YOUR TASK —
Take from the data every line in which the word "after" is found.
Segment Start: DATASET RECORDS
(* ===== verification/VlrSgs.v ===== *)
(** * The SGs association of a subscriber (src/libvlr/vlr_sgs_fsm.c, vlr_sgs.c)

    The SGs-UE state machine of 3GPP TS 29.118 4.2.2 and the operations that
    the SGs interface calls: location update, detach, paging with timer Ts5,
    TMSI reallocation. *)

From S2P Require Import Prelude OsmoFsm Gsm VlrTypes VlrSubscr VlrUse VlrAuthTuples VlrAuthFsm.
From S2P Require Import VlrLuSub VlrLu.

(** enum vlr_sgs_state_tmr *)
Definition SGS_STATE_TS5 : Z := 0.
Definition SGS_STATE_TS6_2 : Z := 1.

(** enum sgsap_sgs_cause, TS 29.118 9.4.18 *)
Definition SGSAP_SGS_CAUSE_MT_CSFB_REJ_USER : Z := 13.

Definition SGS_MME_NAME_LEN : nat := 55.

Inductive sgsap_imsi_det_noneps_type : Type :=
| SGSAP_ID_NONEPS_T_EXPLICIT_UE_NONEPS | SGSAP_ID_NONEPS_T_COMBINED_UE_EPS_NONEPS
| SGSAP_ID_NONEPS_T_IMPLICIT_UE_EPS_NONEPS | SGSAP_ID_NONEPS_OTHER (z : Z).

Inductive sgsap_imsi_det_eps_type : Type :=
| SGSAP_ID_EPS_T_NETWORK_INITIATED | SGSAP_ID_EPS_T_UE_INITIATED
| SGSAP_ID_EPS_T_EPS_NOT_ALLOWED | SGSAP_ID_EPS_OTHER (z : Z).

Section sgs.
Context {L : FsmLib} {DB : Type} {R : VlrRc} {VDB : VlrDb DB}.
Context (env : vlr_env DB).
Implicit Type w : world DB.

(** ** vlr_sgs_fsm.c *)

(** Send the SGs Association to NULL state immediately *)
Definition to_null w : world DB :=
  let w := sgs_state_chg SGS_UE_ST_NULL 0 0 w in
  let w := w <| vsub ::= fun v => v <| conf_by_radio_contact_ind := false |>
                                    <| tmsi_new := GSM_RESERVED_TMSI |> |> in
  let w := rehash_tmsi w in
  let w := vlr_subscr_set_last_used_eutran_plmn_id None w in
  hold "to_null"
    (fun w =>
       let w := if is_paging (vsub w) && sgs_cbs (vsub w)
                then sgs_paging_cb env SGSAP_SERV_IND_PAGING_TIMEOUT w else w in
       vlr_sgs_pag_stop w) w.

(** Initiate location update and change to SGS_UE_ST_LA_UPD_PRES state *)
Definition perform_lu w : world DB :=
  let error w :=
    let w := to_null w in
    sgs_response_cb env (mk_sgs_resp false false GSM48_REJECT_NETWORK_FAILURE) w in
  let '(rc, w) := if tmsi (vsub w) =? GSM_RESERVED_TMSI
                  then vlr_subscr_alloc_tmsi_call w else (0, w) in
  if negb (rc =? 0) then error w
  else
    let '(rc, w) := vlr_subscr_req_lu w in
    if negb (rc =? 0) then error w
    else
      let w := sgs_state_chg SGS_UE_ST_LA_UPD_PRES 0 0 w in
      w <| vsub ::= fun v => v <| ms_not_reachable_flag := false |> |>.

(** Respawn a pending paging *)
Definition respawn_paging w : world DB :=
  if vlr_sgs_pag_pend w then
    let w := vlr_sgs_pag_stop w in
    sgs_paging_cb env (sgs_paging_serv_ind (vsub w)) w
  else w.

(** Figure 4.2.2.1 SGs-NULL *)
Definition sgs_ue_fsm_null (event : sgs_event) (data : vdata) w : world DB :=
  match event with
  | SGS_UE_E_RX_LU_FROM_MME => perform_lu w
  | SGS_UE_E_TX_PAGING | SGS_UE_E_RX_PAGING_FAILURE | SGS_UE_E_RX_TMSI_REALLOC => w
  | SGS_UE_E_RX_SERVICE_REQ =>
      let w := w <| vsub ::= fun v => v <| conf_by_radio_contact_ind := true |> |> in
      sgs_state_chg SGS_UE_ST_ASSOCIATED 0 0 w
  | _ => osmo_panic w
  end.

(** the paging was rejected by the user: nothing changes *)
Definition rej_by_user (data : vdata) : bool :=
  match data with DSgsCause c => c =? SGSAP_SGS_CAUSE_MT_CSFB_REJ_USER | _ => false end.

(** Figure 4.2.2.1 SGs-LA-UPDATE-PRESENT *)
Definition sgs_ue_fsm_lau_present (event : sgs_event) (data : vdata) w : world DB :=
  match event with
  | SGS_UE_E_TX_LU_ACCEPT =>
      let w := w <| vsub ::= fun v => v <| conf_by_radio_contact_ind := true |>
                 <| sub_dataconf_by_hlr_ind := true |> <| loc_conf_in_hlr_ind := true |>
                 <| la_allowed := true |> <| imsi_detached_flag := false |> |> in
      let w := attach_use w in
      let w := emit SgsUpdateId w in
      let w := w <| vsub ::= fun v => v <| attached_via_ran := OSMO_RAT_EUTRAN_SGS |> |> in
      if negb (tmsi_new (vsub w) =? GSM_RESERVED_TMSI) then
        sgs_state_chg SGS_UE_ST_ASSOCIATED (sgs_timer_ts6_2 (sgs_timer (vsub w))) SGS_STATE_TS6_2 w
      else
        let w := sgs_mminfo_cb env w in
        let w := if vlr_sgs_pag_pend w then respawn_paging w else w in
        sgs_state_chg SGS_UE_ST_ASSOCIATED 0 0 w
  | SGS_UE_E_RX_PAGING_FAILURE => if rej_by_user data then w else to_null w
  | SGS_UE_E_TX_LU_REJECT | SGS_UE_E_RX_ALERT_FAILURE => to_null w
  | SGS_UE_E_TX_PAGING | SGS_UE_E_RX_TMSI_REALLOC | SGS_UE_E_RX_SERVICE_REQ => w
  | _ => osmo_panic w
  end.

(** Figure 4.2.2.1 SGs-ASSOCIATED *)
Definition sgs_ue_fsm_associated (event : sgs_event) (data : vdata) w : world DB :=
  match event with
  | SGS_UE_E_RX_TMSI_REALLOC =>
      if tmsi_new (vsub w) =? GSM_RESERVED_TMSI
      then sgs_state_chg SGS_UE_ST_ASSOCIATED 0 0 w
      else
        let w := w <| vsub ::= fun v => v <| tmsi := tmsi_new v |>
                                          <| tmsi_new := GSM_RESERVED_TMSI |> |> in
        let w := rehash_tmsi w in
        let w := sgs_mminfo_cb env w in
        let w := if vlr_sgs_pag_pend w then respawn_paging w else w in
        sgs_state_chg SGS_UE_ST_ASSOCIATED 0 0 w
  | SGS_UE_E_TX_PAGING | SGS_UE_E_RX_SGSAP_UE_UNREACHABLE | SGS_UE_E_RX_SERVICE_REQ => w
  | SGS_UE_E_RX_PAGING_FAILURE => if rej_by_user data then w else to_null w
  | SGS_UE_E_RX_ALERT_FAILURE => to_null w
  | SGS_UE_E_RX_LU_FROM_MME => perform_lu w
  | _ => osmo_panic w
  end.

(** Figure 4.2.2.1 From any of the three states (at the VLR) *)
Definition sgs_ue_fsm_allstate (event : sgs_event) (data : vdata) w : world DB :=
  match event with
  | SGS_UE_E_RX_DETACH_IND_FROM_MME | SGS_UE_E_RX_DETACH_IND_FROM_UE =>
      let w := w <| vsub ::= fun v => v <| imsi_detached_flag := true |> |> in
      let w := if lu_complete (vsub w)
               then w <| vsub ::= fun v => v <| expire_lu := VLR_SUBSCRIBER_NO_EXPIRATION |> |>
               else vlr_subscr_keep_incomplete_expiry w in
      to_null w
  | SGS_UE_E_RX_RESET_FROM_MME =>
      to_null (w <| vsub ::= fun v => v <| conf_by_radio_contact_ind := false |> |>)
  | SGS_UE_E_VLR_FAILURE | SGS_UE_E_RX_LU_FROM_A_IU_GS => to_null w
  | _ => osmo_panic w
  end.

(** libosmocore looks at the allstate mask first *)
Definition sgs_action (s : sgs_state) (event : sgs_event) (data : vdata) w : world DB :=
  if Z.testbit sgs_allstate_event_mask (sgs_event_num event)
  then sgs_ue_fsm_allstate event data w
  else
    match s with
    | SGS_UE_ST_NULL => sgs_ue_fsm_null event data w
    | SGS_UE_ST_LA_UPD_PRES => sgs_ue_fsm_lau_present event data w
    | SGS_UE_ST_ASSOCIATED => sgs_ue_fsm_associated event data w
    end.

Definition sgs_fsm_dispatch (event : sgs_event) (data : vdata) w : world DB :=
  dispatch sgs_ue_fsm sgs_action event data w.

Definition sgs_ue_fsm_timer_cb w : Z * world DB :=
  if fi_T (sgs_fsm (vsub w)) =? SGS_STATE_TS6_2 then
    (* Failed TMSI reallocation procedure *)
    let w := w <| vsub ::= fun v => v <| tmsi_new := GSM_RESERVED_TMSI |>
                                      <| tmsi := GSM_RESERVED_TMSI |> |> in
    (0, rehash_tmsi w)
  else (0, osmo_panic w).

Definition sgs_fsm_timeout w : world DB :=
  fsm_timer_expired sgs_ue_fsm (Some sgs_ue_fsm_timer_cb) w.
End sgs.

(** ** vlr_sgs.c *)

Section sgs_ops.
Context {L : FsmLib} {DB : Type} {R : VlrRc} {VDB : VlrDb DB}.
Context (env : vlr_env DB).
Implicit Type w : world DB.

Definition vlr_sgs_rx_service_req w : world DB :=
  sgs_dispatch env SGS_UE_E_RX_SERVICE_REQ DNull w.

Definition plmn_eqb (a b : Z * Z) : bool := bool_decide (a = b).

(** paging response on A/Iu from a Location Area different from the stored one *)
Definition vlr_sgs_paging_resp_from_a_iu (lai : osmo_location_area_id) w : world DB :=
  match fi_state (sgs_fsm (vsub w)) with
  | SGS_UE_ST_NULL => w
  | _ =>
      if lai_lac lai =? 0 then w
      else if plmn_eqb (lai_plmn (sgs_lai (vsub w))) (lai_plmn lai)
              && (lai_lac (sgs_lai (vsub w)) =? lai_lac lai) then w
      else sgs_dispatch env SGS_UE_E_RX_LU_FROM_A_IU_GS DNull w
  end.

(** The subscriber with an IMSI, held in use by [token] while [f] runs *)
Definition with_imsi (token : string) (i : string) (f : world DB -> world DB) w : world DB :=
  let w := sync w in
  match db_find_by_imsi (db w) i with
  | None => w
  | Some v => on_subscr v (hold token f) w
  end.

(** expiry of a subscriber after vlr_sgs_loc_update *)
Definition sgs_lu_expiry w : world DB :=
  match now w with
  | None => w
  | Some t =>
      if negb (X3212_secs (cfg w) =? 0)
      then w <| vsub ::= fun v => v <| expire_lu := t + X3212_secs (cfg w) |> |>
      else if negb (lu_complete (vsub w)) then
        let deadline := t + VLR_INCOMPLETE_LU_SECS in
        (* Do not refresh on every LU retry *)
        if (expire_lu (vsub w) =? VLR_SUBSCRIBER_NO_EXPIRATION) || (deadline <? expire_lu (vsub w))
        then w <| vsub ::= fun v => v <| expire_lu := deadline |> |>
        else w
      else w
  end.

(** The part of [vlr_sgs_loc_update] before the FSM has handled the request *)
Definition sgs_lu_request (c : vlr_sgs_cfg) (mme_name : string) (i : string)
    (last_eutran_plmn : option (Z * Z)) w : world DB :=
  let w := w <| vsub ::= fun v => v <| sgs_timer := c |> <| sgs_cbs := true |> |> in
  let w := set_imsi_call i w in
  let w := vlr_subscr_set_last_used_eutran_plmn_id last_eutran_plmn w in
  let w := w <| vsub ::= fun v =>
               v <| sgs_mme_name := strlcpy (SGS_MME_NAME_LEN + 1) mme_name |> |> in
  sgs_dispatch env SGS_UE_E_RX_LU_FROM_MME DNull w.

(** The part after: the location, in the record of the subscriber *)
Definition sgs_lu_store (new_lai : osmo_location_area_id) w : world DB :=
  let w := w <| vsub ::= fun v => v <| sgs_lai := new_lai |> <| cgi_lai := new_lai |>
                                    <| cs_lac := u8 (lai_lac new_lai) |> |> in
  sgs_lu_expiry w.

(** Perform an SGs location update. *)
Definition vlr_sgs_loc_update (c : vlr_sgs_cfg) (mme_name : string) (i : string)
    (new_lai : osmo_location_area_id) (last_eutran_plmn : option (Z * Z)) w : Z * world DB :=
  let w := sync w in
  match db_find_or_create_by_imsi (db w) i with
  | None => (- EINVAL, w)
  | Some (v, d) =>
      (0, on_subscr v
            (fun w =>
               let w := vlr_subscr_get VSUB_USE_SGS_LU w in
               match fi_state (sgs_fsm (vsub w)) with
               | SGS_UE_ST_LA_UPD_PRES => vlr_subscr_put VSUB_USE_SGS_LU w
               | _ => sgs_lu_store new_lai (sgs_lu_request c mme_name i last_eutran_plmn w)
               end) (w <| db := d |>))
  end.

(** the LOCATION UPDATE ACCEPT has been sent to the MME *)
Definition vlr_sgs_loc_update_acc_sent w : world DB :=
  let w := sgs_dispatch env SGS_UE_E_TX_LU_ACCEPT DNull w in
  let w :=
    if negb (X3212_secs (cfg w) =? 0) then
      match now w with
      | Some t => w <| vsub ::= fun v => v <| expire_lu := t + X3212_secs (cfg w) |> |>
      | None => w
      end
    else if T3212_secs (cfg w) =? 0
    then w <| vsub ::= fun v => v <| expire_lu := VLR_SUBSCRIBER_NO_EXPIRATION |> |>
    else vlr_subscr_enable_expire_lu w in
  let w := emit SgsAssocPersist w in
  vlr_sgs_lu_release w.

(** the LOCATION UPDATE REJECT has been sent to the MME *)
Definition vlr_sgs_loc_update_rej_sent w : world DB :=
  vlr_sgs_lu_release (sgs_dispatch env SGS_UE_E_TX_LU_REJECT DNull w).

(** Perform an SGs IMSI detach. *)
Definition vlr_sgs_imsi_detach (i : string) (type : sgsap_imsi_det_noneps_type) w : world DB :=
  with_imsi "vlr_sgs_imsi_detach" i
    (fun w =>
       let go evt := snd (vlr_subscr_expire (sgs_dispatch env evt DNull w)) in
       match fi_state (sgs_fsm (vsub w)), type with
       | SGS_UE_ST_NULL, SGSAP_ID_NONEPS_T_IMPLICIT_UE_EPS_NONEPS => w
       | _, SGSAP_ID_NONEPS_T_EXPLICIT_UE_NONEPS => go SGS_UE_E_RX_DETACH_IND_FROM_UE
       | _, _ => go SGS_UE_E_RX_DETACH_IND_FROM_MME
       end) w.

(** Perform an SGs EPS detach. *)
Definition vlr_sgs_eps_detach (i : string) (type : sgsap_imsi_det_eps_type) w : world DB :=
  with_imsi "vlr_sgs_eps_detach" i
    (fun w =>
       let evt := match type with
                  | SGSAP_ID_EPS_T_UE_INITIATED => SGS_UE_E_RX_DETACH_IND_FROM_UE
                  | _ => SGS_UE_E_RX_DETACH_IND_FROM_MME
                  end in
       let w := sgs_dispatch env evt DNull w in
       let w := if expire_lu (vsub w) =? VLR_SUBSCRIBER_NO_EXPIRATION
                then vlr_subscr_enable_expire_lu w else w in
       emit (SgsAssocForget i) w) w.

Definition vlr_sgs_tmsi_reall_compl (i : string) w : world DB :=
  with_imsi "vlr_sgs_tmsi_reall_compl" i (sgs_dispatch env SGS_UE_E_RX_TMSI_REALLOC DNull) w.

Definition vlr_sgs_pag_rej (i : string) (cause : Z) w : world DB :=
  with_imsi "vlr_sgs_pag_rej" i
    (fun w => vlr_sgs_pag_stop (sgs_dispatch env SGS_UE_E_RX_PAGING_FAILURE (DSgsCause cause) w)) w.

Definition vlr_sgs_pag_ack (i : string) w : world DB :=
  with_imsi "vlr_sgs_pag_ack" i vlr_sgs_pag_stop w.

Definition vlr_sgs_ue_unr (i : string) (cause : Z) w : world DB :=
  with_imsi "vlr_sgs_ue_unr" i
    (fun w => vlr_sgs_pag_stop
                (sgs_dispatch env SGS_UE_E_RX_SGSAP_UE_UNREACHABLE (DSgsCause cause) w)) w.

(** an SGs paging request has timed out; the timer is no longer pending *)
Definition Ts5_timeout_cb w : world DB :=
  let w := w <| vsub ::= fun v => v <| sgs_Ts5_pending := false |> |> in
  hold "Ts5_timeout_cb"
    (fun w =>
       let w := if is_paging (vsub w) && sgs_cbs (vsub w)
                then sgs_paging_cb env SGSAP_SERV_IND_PAGING_TIMEOUT w else w in
       let w := vlr_subscr_put VSUB_USE_SGS_PAGING_REQ w in
       sgs_pag_inflight_dec w) w.

(** a paging message has been sent and a paging is now in progress *)
Definition vlr_sgs_pag (serv_ind : sgsap_service_ind) w : world DB :=
  let already_paging := sgs_Ts5_pending (vsub w) in
  let w := w <| vsub ::= fun v => v <| sgs_Ts5_pending := true |> |> in
  let w := sgs_dispatch env SGS_UE_E_TX_PAGING DNull w in
  let w := w <| vsub ::= fun v => v <| sgs_paging_serv_ind := serv_ind |> |> in
  if negb already_paging then
    let w := vlr_subscr_get VSUB_USE_SGS_PAGING_REQ w in
    sgs_pag_inflight_inc w
  else w.
End sgs_ops.
Definition vlr_subscr_rx_ciph_res (result : vlr_ciph_result_cause) w : world DB :=
  let w := match lu_fsm (vsub w), fi_state (w_lu w) with
           | FsmThis, VLR_ULA_S_WAIT_CIPH => lu_dispatch env VLR_ULA_E_CIPH_RES (DCiph result) w
           | _, _ => w
           end in
  match proc_arq_fsm (vsub w), fi_state (w_arq w) with
  | FsmThis, PR_ARQ_S_WAIT_CIPH => arq_dispatch env PR_ARQ_E_CIPH_RES (DCiph result) w
  | _, _ => w
  end.

(** MSC->VLR: Subscriber has provided IDENTITY RESPONSE; the result tells
    whether the identity was of a known type *)
Definition vlr_subscr_rx_id_resp (mi : osmo_mobile_identity) w : world DB :=
  match mi with
  | MiImsi i =>
      let w := if str_nonempty (imsi (vsub w)) && negb (vlr_subscr_matches_imsi (vsub w) i)
               then w else set_imsi_call i w in
      if has_fsm (auth_fsm (vsub w)) then auth_via VLR_AUTH_E_MS_ID_IMSI (DImsi i) w
      else lu_via VLR_ULA_E_ID_IMSI (DImsi i) w
  | MiImei i =>
      lu_via VLR_ULA_E_ID_IMEI (DImsi i) (w <| vsub ::= vlr_subscr_set_imei i |>)
  | MiImeisv i =>
      lu_via VLR_ULA_E_ID_IMEISV (DImsi i) (w <| vsub ::= vlr_subscr_set_imeisv i |>)
  | _ => w
  end.

Definition vlr_subscr_rx_tmsi_reall_compl w : world DB :=
  if has_fsm (lu_fsm (vsub w)) then lu_via VLR_ULA_E_NEW_TMSI_ACK DNull w
  else arq_via PR_ARQ_E_TMSI_ACK DNull w.
Lemma alloc_tmsi_reserved_ps_witness :
  tmsi_new (snd (fst (@vlr_subscr_alloc_tmsi (sample_dblib true (fun _ => 0x3FFFFFFF))
                        sample_v sample_db))) = GSM_RESERVED_TMSI.
Proof.
  pose proof (@alloc_tmsi_reserved_ps (sample_dblib true (fun _ => 0x3FFFFFFF)) sample_db sample_v
                eq_refl eq_refl eq_refl) as H.
  destruct (@vlr_subscr_alloc_tmsi _ sample_v sample_db) as [[rc v'] d']. exact (proj2 H).
Defined.

Lemma dedup_copies_one_tuple_witness :
  dedup_tuples [mk_tuple 0 0 zero_vec; mk_tuple 0 1 zero_vec] [inval_tuple; inval_tuple]
  = [mk_tuple 0 0 zero_vec; mk_tuple 0 0 zero_vec].
Proof. rewrite (dedup_copies_one_tuple (mk_tuple 0 0 zero_vec)); [reflexivity | discriminate]. Defined.

(** an old record in use by a paging only *)
Definition paged_v : vlr_subscr :=
  new_vsub <| vs_ptr := 7 |> <| imsi := sample_imsi |> <| is_paging := true |>
           <| cs_requests := [mk_paging_request PAGING_CAUSE_UNSPECIFIED (Some 1)] |>
           <| cs_paging_response_timer := true |> <| use_count_of := {[VSUB_USE_PAGING := 1]} |>.

Lemma join_leaves_paging_without_timer_witness :
  let '(v', _, _) := paging_request_join_vsub sample_v paged_v sample_db in
  is_paging v' = true /\ cs_paging_response_timer v' = false.
Proof.
  pose proof (join_leaves_paging_without_timer sample_v paged_v sample_db eq_refl) as H.
  destruct (paging_request_join_vsub sample_v paged_v sample_db) as [[v' e'] d'].
  destruct H as (H1 & _ & H2); [discriminate|reflexivity..|]. split; [exact H1 | exact H2].
Defined.

Lemma dedup_frees_twice_witness :
  db_log (snd (@dedup_vsub msc_dblib paged_v sample_v sample_db))
  = [SubscrFreed 7; CancelAttachFsm 7 22; SubscrInval 7; SubscrFreed 7].
Proof. rewrite (@dedup_frees_twice msc_dblib); reflexivity. Defined.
Segment End: DATASET RECORDS
RESULT OF THE TASK —
(** expiry of a subscriber after vlr_sgs_loc_update *)
(** The part after: the location, in the record of the subscriber *)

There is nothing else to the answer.